Work instruction
Nothing but the lines below between the line holding "(** *** Insertion sort *)" and the line holding "1)) key arr j;", inclusive, should appear in the answer, each set down exactly.

(Stored data entries)
§
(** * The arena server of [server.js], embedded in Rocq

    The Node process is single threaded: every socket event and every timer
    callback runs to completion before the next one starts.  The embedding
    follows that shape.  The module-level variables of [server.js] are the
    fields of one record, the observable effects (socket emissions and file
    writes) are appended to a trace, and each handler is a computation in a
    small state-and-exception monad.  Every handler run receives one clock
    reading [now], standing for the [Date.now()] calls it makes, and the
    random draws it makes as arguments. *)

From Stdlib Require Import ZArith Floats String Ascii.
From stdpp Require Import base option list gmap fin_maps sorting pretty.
§
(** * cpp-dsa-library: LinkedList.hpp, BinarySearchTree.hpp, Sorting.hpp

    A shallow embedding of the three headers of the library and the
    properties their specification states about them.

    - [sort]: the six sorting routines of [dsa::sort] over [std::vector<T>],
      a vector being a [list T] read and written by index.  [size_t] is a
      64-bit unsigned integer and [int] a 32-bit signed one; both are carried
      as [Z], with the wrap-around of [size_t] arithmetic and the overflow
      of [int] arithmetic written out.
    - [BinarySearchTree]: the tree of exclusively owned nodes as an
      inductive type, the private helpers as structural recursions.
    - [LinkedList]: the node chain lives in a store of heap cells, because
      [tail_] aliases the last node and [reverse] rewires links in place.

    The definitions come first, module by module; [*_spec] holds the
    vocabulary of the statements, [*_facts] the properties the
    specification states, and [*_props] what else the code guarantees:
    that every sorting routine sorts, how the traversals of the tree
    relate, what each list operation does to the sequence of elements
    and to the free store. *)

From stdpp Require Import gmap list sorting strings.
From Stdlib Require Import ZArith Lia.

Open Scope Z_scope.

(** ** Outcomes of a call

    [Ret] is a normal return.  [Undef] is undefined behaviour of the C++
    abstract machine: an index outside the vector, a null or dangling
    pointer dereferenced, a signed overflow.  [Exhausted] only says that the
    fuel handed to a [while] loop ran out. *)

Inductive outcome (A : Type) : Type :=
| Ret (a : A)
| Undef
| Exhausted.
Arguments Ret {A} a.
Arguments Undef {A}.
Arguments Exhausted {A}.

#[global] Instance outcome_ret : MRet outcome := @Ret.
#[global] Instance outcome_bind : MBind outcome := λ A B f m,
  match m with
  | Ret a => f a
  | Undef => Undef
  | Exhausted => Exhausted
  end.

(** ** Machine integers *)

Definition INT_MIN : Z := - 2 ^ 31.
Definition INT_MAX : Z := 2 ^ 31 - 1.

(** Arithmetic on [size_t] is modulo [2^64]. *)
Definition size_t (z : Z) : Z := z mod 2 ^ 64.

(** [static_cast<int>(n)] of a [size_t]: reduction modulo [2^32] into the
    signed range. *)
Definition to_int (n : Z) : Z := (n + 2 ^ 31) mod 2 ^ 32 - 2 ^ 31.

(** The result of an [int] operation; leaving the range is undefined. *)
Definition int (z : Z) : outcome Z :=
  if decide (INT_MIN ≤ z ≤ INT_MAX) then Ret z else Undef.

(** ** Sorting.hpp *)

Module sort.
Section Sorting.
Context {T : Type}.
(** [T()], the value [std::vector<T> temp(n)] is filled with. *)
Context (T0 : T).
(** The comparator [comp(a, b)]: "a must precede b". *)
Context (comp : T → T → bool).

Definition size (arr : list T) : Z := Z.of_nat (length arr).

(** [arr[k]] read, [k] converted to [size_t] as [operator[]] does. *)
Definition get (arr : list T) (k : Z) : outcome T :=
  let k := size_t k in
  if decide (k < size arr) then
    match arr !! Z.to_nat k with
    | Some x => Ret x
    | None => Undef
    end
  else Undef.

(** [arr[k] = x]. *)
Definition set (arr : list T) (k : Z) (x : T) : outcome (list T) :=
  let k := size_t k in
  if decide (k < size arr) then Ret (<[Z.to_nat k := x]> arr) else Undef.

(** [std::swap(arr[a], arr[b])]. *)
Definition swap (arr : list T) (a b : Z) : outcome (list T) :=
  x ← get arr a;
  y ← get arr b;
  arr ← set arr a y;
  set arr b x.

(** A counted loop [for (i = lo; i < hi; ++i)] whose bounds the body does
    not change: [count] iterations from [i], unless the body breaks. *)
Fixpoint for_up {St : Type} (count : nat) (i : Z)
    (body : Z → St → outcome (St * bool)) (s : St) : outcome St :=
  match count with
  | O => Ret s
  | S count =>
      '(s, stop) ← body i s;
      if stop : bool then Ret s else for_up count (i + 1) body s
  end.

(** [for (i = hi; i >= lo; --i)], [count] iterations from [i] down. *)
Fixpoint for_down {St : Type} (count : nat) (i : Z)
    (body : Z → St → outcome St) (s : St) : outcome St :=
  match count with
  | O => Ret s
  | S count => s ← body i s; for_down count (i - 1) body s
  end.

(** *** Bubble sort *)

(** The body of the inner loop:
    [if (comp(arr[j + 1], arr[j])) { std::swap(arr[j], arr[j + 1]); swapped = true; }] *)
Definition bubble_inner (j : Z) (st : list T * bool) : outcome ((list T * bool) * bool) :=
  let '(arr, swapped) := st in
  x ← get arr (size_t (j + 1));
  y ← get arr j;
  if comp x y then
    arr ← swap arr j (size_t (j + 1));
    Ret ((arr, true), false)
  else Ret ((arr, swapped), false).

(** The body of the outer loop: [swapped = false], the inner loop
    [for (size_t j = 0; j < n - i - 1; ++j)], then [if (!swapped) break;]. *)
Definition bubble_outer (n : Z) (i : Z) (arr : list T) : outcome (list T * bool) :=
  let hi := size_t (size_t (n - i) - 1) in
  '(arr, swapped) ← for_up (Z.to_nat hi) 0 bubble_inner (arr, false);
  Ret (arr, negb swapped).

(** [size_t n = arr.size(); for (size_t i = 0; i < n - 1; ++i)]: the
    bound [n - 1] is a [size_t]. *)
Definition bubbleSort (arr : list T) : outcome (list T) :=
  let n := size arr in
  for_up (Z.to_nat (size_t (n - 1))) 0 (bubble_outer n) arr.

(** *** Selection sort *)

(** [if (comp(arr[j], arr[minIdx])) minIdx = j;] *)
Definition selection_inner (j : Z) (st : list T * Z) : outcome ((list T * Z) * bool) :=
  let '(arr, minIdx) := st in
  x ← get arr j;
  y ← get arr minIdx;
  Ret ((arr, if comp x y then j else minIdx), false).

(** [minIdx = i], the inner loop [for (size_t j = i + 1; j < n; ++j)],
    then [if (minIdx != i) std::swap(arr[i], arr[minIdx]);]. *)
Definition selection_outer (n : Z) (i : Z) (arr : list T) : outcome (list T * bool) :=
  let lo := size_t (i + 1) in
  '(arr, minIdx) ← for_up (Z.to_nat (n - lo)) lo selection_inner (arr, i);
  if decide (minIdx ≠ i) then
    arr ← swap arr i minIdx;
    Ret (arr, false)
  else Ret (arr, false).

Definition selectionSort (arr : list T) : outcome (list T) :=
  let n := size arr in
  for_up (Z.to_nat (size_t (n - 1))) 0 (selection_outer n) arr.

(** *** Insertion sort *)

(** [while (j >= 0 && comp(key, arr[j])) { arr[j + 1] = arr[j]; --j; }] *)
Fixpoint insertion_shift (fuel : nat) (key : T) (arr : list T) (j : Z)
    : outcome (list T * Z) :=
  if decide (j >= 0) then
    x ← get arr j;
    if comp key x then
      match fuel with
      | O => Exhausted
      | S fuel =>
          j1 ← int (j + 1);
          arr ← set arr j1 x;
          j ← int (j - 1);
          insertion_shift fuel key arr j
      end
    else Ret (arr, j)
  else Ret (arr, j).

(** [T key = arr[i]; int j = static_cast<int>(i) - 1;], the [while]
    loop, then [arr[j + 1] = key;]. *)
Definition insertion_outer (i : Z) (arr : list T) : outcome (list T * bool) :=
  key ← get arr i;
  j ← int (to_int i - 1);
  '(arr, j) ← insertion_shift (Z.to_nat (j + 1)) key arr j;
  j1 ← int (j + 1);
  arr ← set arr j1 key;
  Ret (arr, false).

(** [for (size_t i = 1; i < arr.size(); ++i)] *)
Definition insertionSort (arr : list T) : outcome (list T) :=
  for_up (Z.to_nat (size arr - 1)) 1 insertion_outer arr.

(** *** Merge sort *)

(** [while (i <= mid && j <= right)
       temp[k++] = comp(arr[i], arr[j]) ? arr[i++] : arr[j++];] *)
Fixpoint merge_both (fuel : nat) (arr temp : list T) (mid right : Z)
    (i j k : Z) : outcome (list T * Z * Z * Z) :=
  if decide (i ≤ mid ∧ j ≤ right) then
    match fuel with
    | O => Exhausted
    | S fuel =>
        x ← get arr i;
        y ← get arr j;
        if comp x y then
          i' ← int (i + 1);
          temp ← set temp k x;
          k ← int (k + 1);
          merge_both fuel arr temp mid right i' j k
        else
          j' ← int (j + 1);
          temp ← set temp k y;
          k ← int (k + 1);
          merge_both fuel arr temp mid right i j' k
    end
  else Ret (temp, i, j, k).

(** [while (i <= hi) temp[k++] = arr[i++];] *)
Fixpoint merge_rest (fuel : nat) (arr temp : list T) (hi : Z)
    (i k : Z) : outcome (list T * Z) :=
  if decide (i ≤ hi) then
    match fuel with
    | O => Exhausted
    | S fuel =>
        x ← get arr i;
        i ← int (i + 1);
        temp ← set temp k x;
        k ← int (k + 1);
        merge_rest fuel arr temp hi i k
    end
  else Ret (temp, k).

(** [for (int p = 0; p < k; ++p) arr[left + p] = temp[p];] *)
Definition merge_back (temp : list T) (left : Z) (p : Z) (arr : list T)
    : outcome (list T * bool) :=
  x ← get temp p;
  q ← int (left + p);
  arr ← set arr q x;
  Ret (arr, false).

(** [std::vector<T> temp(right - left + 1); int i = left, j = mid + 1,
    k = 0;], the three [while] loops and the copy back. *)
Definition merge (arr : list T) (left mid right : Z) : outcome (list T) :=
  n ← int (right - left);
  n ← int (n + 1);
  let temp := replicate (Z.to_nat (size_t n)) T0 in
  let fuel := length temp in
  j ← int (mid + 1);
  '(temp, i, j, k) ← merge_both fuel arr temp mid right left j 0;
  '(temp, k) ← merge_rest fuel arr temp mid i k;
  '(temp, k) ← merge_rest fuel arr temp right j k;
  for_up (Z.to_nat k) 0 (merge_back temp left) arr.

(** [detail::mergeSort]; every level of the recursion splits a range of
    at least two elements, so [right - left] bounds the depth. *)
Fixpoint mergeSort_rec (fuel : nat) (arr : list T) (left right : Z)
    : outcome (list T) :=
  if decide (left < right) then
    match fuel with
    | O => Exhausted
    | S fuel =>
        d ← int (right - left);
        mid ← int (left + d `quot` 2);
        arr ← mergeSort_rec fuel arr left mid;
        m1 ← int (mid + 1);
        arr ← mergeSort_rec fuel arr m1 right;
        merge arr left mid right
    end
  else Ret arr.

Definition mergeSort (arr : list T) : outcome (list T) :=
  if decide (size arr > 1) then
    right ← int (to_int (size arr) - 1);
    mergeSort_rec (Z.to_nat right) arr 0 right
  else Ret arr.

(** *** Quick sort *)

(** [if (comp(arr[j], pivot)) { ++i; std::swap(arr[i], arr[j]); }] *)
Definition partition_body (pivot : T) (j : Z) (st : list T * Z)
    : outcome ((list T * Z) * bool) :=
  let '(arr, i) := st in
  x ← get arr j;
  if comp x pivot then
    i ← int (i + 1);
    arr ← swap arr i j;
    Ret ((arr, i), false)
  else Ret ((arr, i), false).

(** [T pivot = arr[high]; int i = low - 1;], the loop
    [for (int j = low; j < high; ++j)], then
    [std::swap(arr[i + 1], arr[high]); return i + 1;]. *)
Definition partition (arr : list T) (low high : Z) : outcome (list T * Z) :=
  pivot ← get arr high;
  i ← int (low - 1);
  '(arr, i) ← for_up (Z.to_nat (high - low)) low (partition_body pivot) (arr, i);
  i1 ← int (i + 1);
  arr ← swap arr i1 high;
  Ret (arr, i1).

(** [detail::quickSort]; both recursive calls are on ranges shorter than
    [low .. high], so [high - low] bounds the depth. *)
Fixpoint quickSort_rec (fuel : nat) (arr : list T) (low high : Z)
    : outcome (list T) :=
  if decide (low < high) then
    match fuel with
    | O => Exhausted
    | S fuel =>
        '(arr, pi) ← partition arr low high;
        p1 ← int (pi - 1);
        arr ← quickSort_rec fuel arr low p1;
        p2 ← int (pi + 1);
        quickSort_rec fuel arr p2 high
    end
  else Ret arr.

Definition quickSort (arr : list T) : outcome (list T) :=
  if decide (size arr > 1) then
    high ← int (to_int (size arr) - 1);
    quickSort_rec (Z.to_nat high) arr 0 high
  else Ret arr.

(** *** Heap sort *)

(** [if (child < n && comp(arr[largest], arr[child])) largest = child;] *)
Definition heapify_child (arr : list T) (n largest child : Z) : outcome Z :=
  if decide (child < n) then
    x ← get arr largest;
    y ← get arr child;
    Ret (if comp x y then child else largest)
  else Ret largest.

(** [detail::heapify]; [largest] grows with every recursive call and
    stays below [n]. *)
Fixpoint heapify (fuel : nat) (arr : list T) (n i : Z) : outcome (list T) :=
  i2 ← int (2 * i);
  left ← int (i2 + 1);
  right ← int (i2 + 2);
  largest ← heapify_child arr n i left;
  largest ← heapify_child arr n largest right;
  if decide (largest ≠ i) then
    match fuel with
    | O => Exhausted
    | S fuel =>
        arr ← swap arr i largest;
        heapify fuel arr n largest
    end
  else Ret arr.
§
Solved problem
(** *** Insertion sort *)

(** [while (j >= 0 && comp(key, arr[j])) { arr[j + 1] = arr[j]; --j; }] *)
Fixpoint insertion_shift (fuel : nat) (key : T) (arr : list T) (j : Z)
    : outcome (list T * Z) :=
  if decide (j >= 0) then
    x ← get arr j;
    if comp key x then
      match fuel with
      | O => Exhausted
      | S fuel =>
          j1 ← int (j + 1);
          arr ← set arr j1 x;
          j ← int (j - 1);
          insertion_shift fuel key arr j
      end
    else Ret (arr, j)
  else Ret (arr, j).

(** [T key = arr[i]; int j = static_cast<int>(i) - 1;], the [while]
    loop, then [arr[j + 1] = key;]. *)
Definition insertion_outer (i : Z) (arr : list T) : outcome (list T * bool) :=
  key ← get arr i;
  j ← int (to_int i - 1);
  '(arr, j) ← insertion_shift (Z.to_nat (j + 1)) key arr j;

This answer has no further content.